Thalhammer: "Unser Ziel, unser Auftrag, unsere Mission ist der Aufstieg"

Von Günther Mayrhofer  19. August 2021 00:04 Uhr

Thalhammer: "Unser Ziel, unser Auftrag, unsere Mission ist der Aufstieg"
In Klagenfurt muss der LASK heute die Lufthoheit erringen.

KLAGENFURT. Europa Conference League: Der LASK geht heute als klarer Favorit in das Play-off-Hinspiel in Klagenfurt gegen den schottischen Cupsieger St. Johnstone (19 Uhr, ORF 1)

Zwei erfolgreiche Spiele trennen den LASK vom Erreichen des ersten Ziels dieser Fußball-Saison: "Unser Ziel, unser Auftrag, unsere Mission ist der Aufstieg", sagte Trainer Dominik Thalhammer vor dem heutigen Fußball-Play-off-Hinspiel zur Europa Confernce League in Klagenfurt gegen St. Johnstone (19 Uhr, ORF 1). Der schottische Cupsieger ist die letzte Hürde vor der Gruppenphase – und sie wird hoch.

Der Gegner spielt typisch britisch: 1,88 Meter misst Sturmtank Michael O’Halloran, 1,87 Meter Abräumer Liam Craig, 1,91 Meter Verteidiger Shaun Rooney – diese Wucht ist der Trumpf der Schotten. "St. Johnstone ist physisch immens stärker", zog Thalhammer den Vergleich zu Novi Sad, den der LASK abserviert hatte (1:0, 6:1). "Sie spielen viele lange Bälle, lassen wenig zu und sind gefährlich bei Standardsituationen.
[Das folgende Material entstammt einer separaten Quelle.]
(** The steps of a computation that leave [f] alone, one after the other;
    writes to the context are left for the caller to check. *)
Ltac keeps_steps :=
  repeat first
    [ apply keeps_bind; [|intros ?]
    | apply keeps_emit
    | apply keeps_get_ctx
    | apply keeps_when
    | apply keeps_abort
    | apply keeps_ret
    | apply keeps_stuck
    | apply keeps_from_option
    | apply keeps_hg_lookup
    | apply keeps_MPI_Allgather
    | apply keeps_for_each; intros ?
    | apply keeps_modify_ctx; intros ?
    | progress unfold addr_self, for_upto
    | case_decide ].

Lemma keeps_discover_local_peer {B : Type} (f : nexus_ctx → B) (E : env)
    (hginfo : list ldata_t) (i : Z) :
  (∀ v c, f (set_lroot v c) = f c) →
  (∀ v c, f (set_localranks v c) = f c) →
  (∀ v c, f (set_laddrs v c) = f c) →
  keeps f (discover_local_peer E hginfo i).
Proof. intros H1 H2 H3. unfold discover_local_peer. keeps_steps; done. Qed.

Lemma keeps_discover_remote_peer {B : Type} (f : nexus_ctx → B) (E : env)
    (rank size : Z) (hginfo : list rdata_t) (i : Z) :
  (∀ v c, f (set_gaddrs v c) = f c) →
  keeps f (discover_remote_peer E rank size hginfo i).
Proof. intros H1. unfold discover_remote_peer. keeps_steps; done. Qed.

Lemma discover_local_info_keeps (E : env) :
  keeps rank_part (discover_local_info E) ∧ keeps remote_part (discover_local_info E).
Proof.
  split; unfold discover_local_info; keeps_steps;
    try done; by apply keeps_discover_local_peer.
Qed.

Lemma discover_remote_info_keeps (E : env) (hgaddr : string) :
  keeps rank_part (discover_remote_info E hgaddr)
  ∧ keeps local_part (discover_remote_info E hgaddr).
Proof.
  split; unfold discover_remote_info; keeps_steps;
    try done; by apply keeps_discover_remote_peer.
Qed.

(** *** The calls a computation makes *)

Section emits.
Context (P : event → bool).

Lemma emits_ret {A : Type} (a : A) : emits P (mret a).
Proof. intros s o s' [= <- <-]. exists []. by rewrite app_nil_r. Qed.

Lemma emits_abort {A : Type} (msg : string) : emits P (@msg_abort A msg).
Proof. intros s o s' [= <- <-]. exists []. by rewrite app_nil_r. Qed.

Lemma emits_stuck {A : Type} : emits P (@stuck A).
Proof. intros s o s' [= <- <-]. exists []. by rewrite app_nil_r. Qed.

Lemma emits_get_ctx : emits P get_ctx.
Proof. intros s o s' [= <- <-]. exists []. by rewrite app_nil_r. Qed.

Lemma emits_modify_ctx (g : nexus_ctx → nexus_ctx) : emits P (modify_ctx g).
Proof. intros s o s' [= <- <-]. exists []. simpl. by rewrite app_nil_r. Qed.

Lemma emits_from_option {A : Type} (o : option A) : emits P (from_option o).
Proof. destruct o; [apply emits_ret|apply emits_stuck]. Qed.

Lemma emits_emit (e : event) : P e = true → emits P (emit e).
Proof. intros He s o s' [= <- <-]. exists [e]. split; [done|]. by constructor. Qed.

Lemma emits_bind {A C : Type} (m : M A) (k : A → M C) :
  emits P m → (∀ a, emits P (k a)) → emits P (m ≫= k).
Proof.
  intros Hm Hk s o s' Hrun. rewrite run_bind in Hrun.
  destruct (m s) as [o1 s1] eqn:Hms.
  destruct (Hm s o1 s1 Hms) as (evs1 & Htr1 & Hall1).
  destruct o1 as [a|msg|]; [|injection Hrun as <- <-; eauto..].
  destruct (Hk a s1 o s' Hrun) as (evs2 & Htr2 & Hall2).
  exists (evs1 ++ evs2). rewrite Htr2, Htr1, <- app_assoc. split; [done|].
  by apply Forall_app.
Qed.

Lemma emits_when (b : bool) (m : M unit) : emits P m → emits P (when_ b m).
Proof. destruct b; [done|intros _; apply emits_ret]. Qed.

Lemma emits_for_each {A : Type} (l : list A) (body : A → M unit) :
  (∀ a, emits P (body a)) → emits P (for_each l body).
Proof.
  intros Hbody. induction l as [|a l IH]; simpl; [apply emits_ret|].
  apply emits_bind; [apply Hbody|done].
Qed.

Lemma emits_hg_lookup (E : env) (ep : endpoint) (hgaddr : string) (addr : hg_addr_t) :
  P (EvAddrLookup ep hgaddr) = true → emits P (hg_lookup E ep hgaddr addr).
Proof.
  intros HP. unfold hg_lookup. case_match; [apply emits_ret|].
  apply emits_bind; [by apply emits_emit|]. intros _.
  repeat case_decide; apply emits_ret.
Qed.

Lemma emits_MPI_Allgather {A : Type} (E : env) (c : comm) (mine : A) (bufs : list A) :
  P (EvAllgather c) = true → emits P (MPI_Allgather E c mine bufs).
Proof.
  intros HP. unfold MPI_Allgather. apply emits_bind; [by apply emits_emit|]. intros _.
  case_decide; [apply emits_ret|apply emits_stuck].
Qed.

Lemma emits_scan_ifaddrs (subnet : string) (l : list ifaddr) (ip : string) :
  P EvGetnameinfo = true → emits P (scan_ifaddrs subnet l ip).
Proof.
  intros HP s o s' Hrun.
  destruct (scan_ifaddrs_run subnet l ip s) as (o1 & n & Heq & _).
  rewrite Heq in Hrun. injection Hrun as <- <-.
  exists (replicate n EvGetnameinfo). split; [done|].
  apply Forall_forall. by intros e [-> _]%elem_of_replicate.
Qed.

Lemma emits_probe_ports (E : env) (fuel : nat) (port maxport size : Z) :
  P EvSocket = true → (∀ p, P (EvBind p) = true) →
  emits P (probe_ports E fuel port maxport size).
Proof.
  intros H1 H2. revert port. induction fuel as [|fuel IH]; intros port; simpl.
  - apply emits_stuck.
  - case_decide; [|apply emits_ret].
    apply emits_bind; [by apply emits_emit|]. intros _.
    case_decide; [|apply emits_abort].
    apply emits_bind; [by apply emits_emit|]. intros _.
    case_decide; [apply emits_ret|apply IH].
Qed.
End emits.

(** The steps of a computation whose calls satisfy a predicate that
    computes. *)
Ltac emits_steps :=
  repeat first
    [ apply emits_bind; [|intros ?]
    | apply emits_emit; reflexivity
    | apply emits_get_ctx
    | apply emits_modify_ctx
    | apply emits_when
    | apply emits_abort
    | apply emits_ret
    | apply emits_stuck
    | apply emits_from_option
    | apply emits_hg_lookup; reflexivity
    | apply emits_MPI_Allgather; reflexivity
    | apply emits_scan_ifaddrs; reflexivity
    | apply emits_probe_ports; [reflexivity|intros ?; reflexivity]
    | apply emits_for_each; intros ?
    | progress unfold addr_self, for_upto
    | case_decide
    | case_match ].

Lemma emits_discover_local_info (E : env) :
  emits is_local_phase_op (discover_local_info E).
Proof. unfold discover_local_info, discover_local_peer. emits_steps. Qed.

Lemma emits_prepare_addr (E : env) (minport maxport : Z) (subnet proto : string) :
  emits is_address_phase_op (prepare_addr E minport maxport subnet proto).
Proof. unfold prepare_addr. emits_steps. Qed.

Lemma emits_discover_remote_info (E : env) (hgaddr : string) :
  emits is_remote_phase_op (discover_remote_info E hgaddr).
Proof. unfold discover_remote_info, discover_remote_peer. emits_steps. Qed.

(** A bootstrap that returns has run its three phases to their end, one
    after the other. *)
Lemma bootstrap_returns_phases (E : env) (minport maxport : Z) (subnet proto : string)
    (s : state) (r : nexus_ret_t) (s' : state) :
  nexus_bootstrap E minport maxport subnet proto s = (Ret r, s') →
  ∃ s1 hgaddr s2,
    discover_local_info E (local_discovery_entry E s) = (Ret tt, s1)
    ∧ prepare_addr E minport maxport subnet proto s1 = (Ret hgaddr, s2)
    ∧ discover_remote_info E hgaddr (mk_state (nctx s2) (trace s2 ++ [EvInitRepComm]))
      = (Ret tt, s').
Proof.
  intros Hrun. unfold nexus_bootstrap in Hrun.
  do 2 (rewrite run_bind, run_emit, run_bind in Hrun; simpl in Hrun).
  rewrite run_bind in Hrun. unfold init_local_comm in Hrun.
  rewrite run_bind, run_emit in Hrun.
  destruct (init_local_comm_ok E); simpl in Hrun; [|done].
  rewrite <- !app_assoc in Hrun. simpl in Hrun.
  rewrite run_bind in Hrun. fold (local_discovery_entry E s) in Hrun.
  destruct (discover_local_info E (local_discovery_entry E s)) as [[[]| |] s1];
    [|done|done].
  rewrite run_bind in Hrun.
  destruct (prepare_addr E minport maxport subnet proto s1) as [[hgaddr| |] s2] eqn:Hprep;
    [|done|done].
  rewrite run_bind in Hrun. unfold init_rep_comm in Hrun.
  rewrite run_bind, run_emit in Hrun.
  destruct (init_rep_comm_ok E); simpl in Hrun; [|done].
  rewrite run_bind in Hrun.
  destruct (discover_remote_info E hgaddr _) as [[[]| |] s4] eqn:Hremote;
    [|done|done].
  injection Hrun as <- <-.
  by exists s1, hgaddr, s2.
Qed.

(** *** The local-to-global rank map *)

Lemma localranks_after_length (lr : list Z) (ps : list ldata_t) :
  length (localranks_after lr ps) = length lr.
Proof.
  unfold localranks_after. revert lr.
  induction ps as [|p ps IH]; intros lr; simpl; [done|].
  by rewrite IH, length_insert.
Qed.

Lemma localranks_after_other (lr : list Z) (ps : list ldata_t) (i : nat) :
  Forall (fun p => Z.to_nat (l_lrank p) ≠ i) ps →
  localranks_after lr ps !! i = lr !! i.
Proof.
  unfold localranks_after. revert lr.
  induction ps as [|p ps IH]; intros lr Hall; simpl; [done|].
  apply Forall_cons in Hall as [Hp Hall].
  rewrite IH by done. by rewrite list_lookup_insert_ne.
Qed.

Lemma localranks_after_lookup (lr : list Z) (ps : list ldata_t) (i : nat) (v : Z) :
  (i < length lr)%nat →
  Forall (fun p => Z.to_nat (l_lrank p) = i → l_grank p = v) ps →
  Exists (fun p => Z.to_nat (l_lrank p) = i) ps →
  localranks_after lr ps !! i = Some v.
Proof.
  unfold localranks_after. revert lr.
  induction ps as [|p ps IH]; intros lr Hi Hall Hex; simpl.
  - by apply Exists_nil in Hex.
  - apply Forall_cons in Hall as [Hp Hall].
    destruct (decide (Exists (fun p => Z.to_nat (l_lrank p) = i) ps)) as [Hex'|Hnone].
    + apply IH; [by rewrite length_insert|done|done].
    + apply Exists_cons in Hex as [Hpi|?]; [|done].
      apply not_Exists_Forall in Hnone; [|intros ?; apply _].
      fold (localranks_after (<[Z.to_nat (l_lrank p) := l_grank p]> lr) ps).
      rewrite localranks_after_other by done.
      rewrite Hpi, (Hp Hpi). by apply list_lookup_insert_eq.
Qed.

(** The local loop, when it completes, has stored the global rank of
    every record it visited at the index of the record's local rank. *)
Lemma local_loop_localranks (E : env) (hginfo : list ldata_t) (idxs : list Z)
    (s s' : state) :
  0 ≤ lrank (nctx s) < lsize (nctx s) → lsize (nctx s) ≤ 2 ^ 30 →
  Z.of_nat (length hginfo) = lsize (nctx s) →
  Z.of_nat (length (localranks (nctx s))) = lsize (nctx s) →
  (∀ (j : nat) p, hginfo !! j = Some p → l_lrank p = Z.of_nat j) →
  (∀ i, i ∈ idxs → 0 ≤ i < lsize (nctx s)) →
  for_each idxs (discover_local_peer E hginfo) s = (Ret tt, s') →
  localranks (nctx s')
  = localranks_after (localranks (nctx s))
      ((fun i => hginfo !!! Z.to_nat ((lrank (nctx s) + i) `mod` lsize (nctx s))) <$> idxs).
Proof.
  revert s. induction idxs as [|i idxs IH]; intros s Hr Hs Hlen Hlr Hwf Hidx Hrun.
  - simpl in Hrun. by injection Hrun as <-.
  - simpl in Hrun. rewrite run_bind in Hrun.
    assert (0 ≤ i < lsize (nctx s)) as Hi by (apply Hidx; left).
    pose proof (eff_index_range _ _ i Hr Hi) as Hrange.
    destruct (lookup_lt_is_Some_2 hginfo
                (Z.to_nat ((lrank (nctx s) + i) `mod` lsize (nctx s))))
      as [p Hp]; [lia|].
    pose proof (Hwf _ _ Hp) as Hpl.
    rewrite (discover_local_peer_run E hginfo i p) in Hrun by (done || lia).
    rewrite fmap_cons, (list_lookup_total_correct _ _ _ Hp).
    destruct (note_local_peer_frame p (nctx s))
      as ((Hg & Hgs & Hlrk & Hlsz & Hlen') & Hla & Hlro).
    assert (localranks (note_local_peer p (nctx s))
            = <[Z.to_nat (l_lrank p) := l_grank p]> (localranks (nctx s))) as Hnote
      by (unfold note_local_peer; by destruct (bool_decide _)).
    revert Hrun Hg Hgs Hlrk Hlsz Hlen' Hla Hlro Hnote.
    generalize (note_local_peer p (nctx s)).
    intros c1 Hrun Hg Hgs Hlrk Hlsz Hlen' Hla Hlro Hnote.
    destruct (resolution E EP_LOCAL _ (local_peer p)) as [[evs [h a]]|]; [|done].
    cbv zeta in Hrun. destruct (decide (h = HG_SUCCESS)) as [->|]; [|done].
    apply IH in Hrun.
    + rewrite Hrun. destruct c1; simpl in *. subst. reflexivity.
    + destruct c1; simpl in *. lia.
    + destruct c1; simpl in *. lia.
    + destruct c1; simpl in *. lia.
    + destruct c1; simpl in *. lia.
    + done.
    + intros i' Hi'. destruct c1; simpl in *. subst. apply Hidx. by right.
Qed.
Beinahe hätten die Schotten den großen Favoriten Galatasaray in der Europa League in die Knie gezwungen. Gewarnt sind die Athletiker nicht nur deswegen, sondern auch aus der eigenen Erfahrung als Außenseiter. "Wir haben mehrmals bewiesen, gegen Sporting vor allem, dass die vermeintlich kleineren Mannschaften gewinnen können", sagte Abwehrchef Philipp Wiesinger. "Wir dürfen von der ersten Minute keinen Zweifel aufkommen lassen, dass wir als Sieger vom Platz gehen." Einen Vorgeschmack darauf, was ihn heute in den Luftduellen erwartet, bekam er schon am Samstag gegen Sturm Graz (1:3): Die Folge eines Zweikampfs mit Kelvin Yeboah war ein blaues Auge. Wer heute sein rechter Nebenmann sein wird, ließ Thalhammer offen: Yannis Letard fällt aus.

Wer vertritt Letard?

Jede Alternative birgt ein Risiko: Andres Andrade würde nach einer Verletzung sein Saisondebüt geben, Jan Boller fehlt die Erfahrung, Dario Maresic war in den jüngsten drei Bundesligaspielen an Gegentoren beteiligt. Die Spielpraxis fehlt nach zwei Jahren auf der Bank in Reims. "Vielleicht hat er es unterschätzt", erklärte Thalhammer. "Er kann sich unserer Unterstützung sicher sein. Entscheidend ist er aber am Ende selbst: Er muss sich aus dieser Situation herausarbeiten. Das muss er jeden Tag im Training und bei seinen Einsätzen zeigen, das ist sein Job." Jener des LASK ist es, sich eine gute Ausgangsposition für das Rückspiel am kommenden Donnerstag in Perth zu schaffen.

Heiße Transferaktie

Ali McCann ist für das spielerische Element bei St. Johnstone zuständig. Der 21-Jährige steht vor einem Karrieresprung. Er wird unter anderem mit Celtic Glasgow in Verbindung gebracht. An Österreich hat er schlechte Erinnerungen: Vor neun Monaten verlor er mit Nordirland in der Nations League in Wien mit 1:2.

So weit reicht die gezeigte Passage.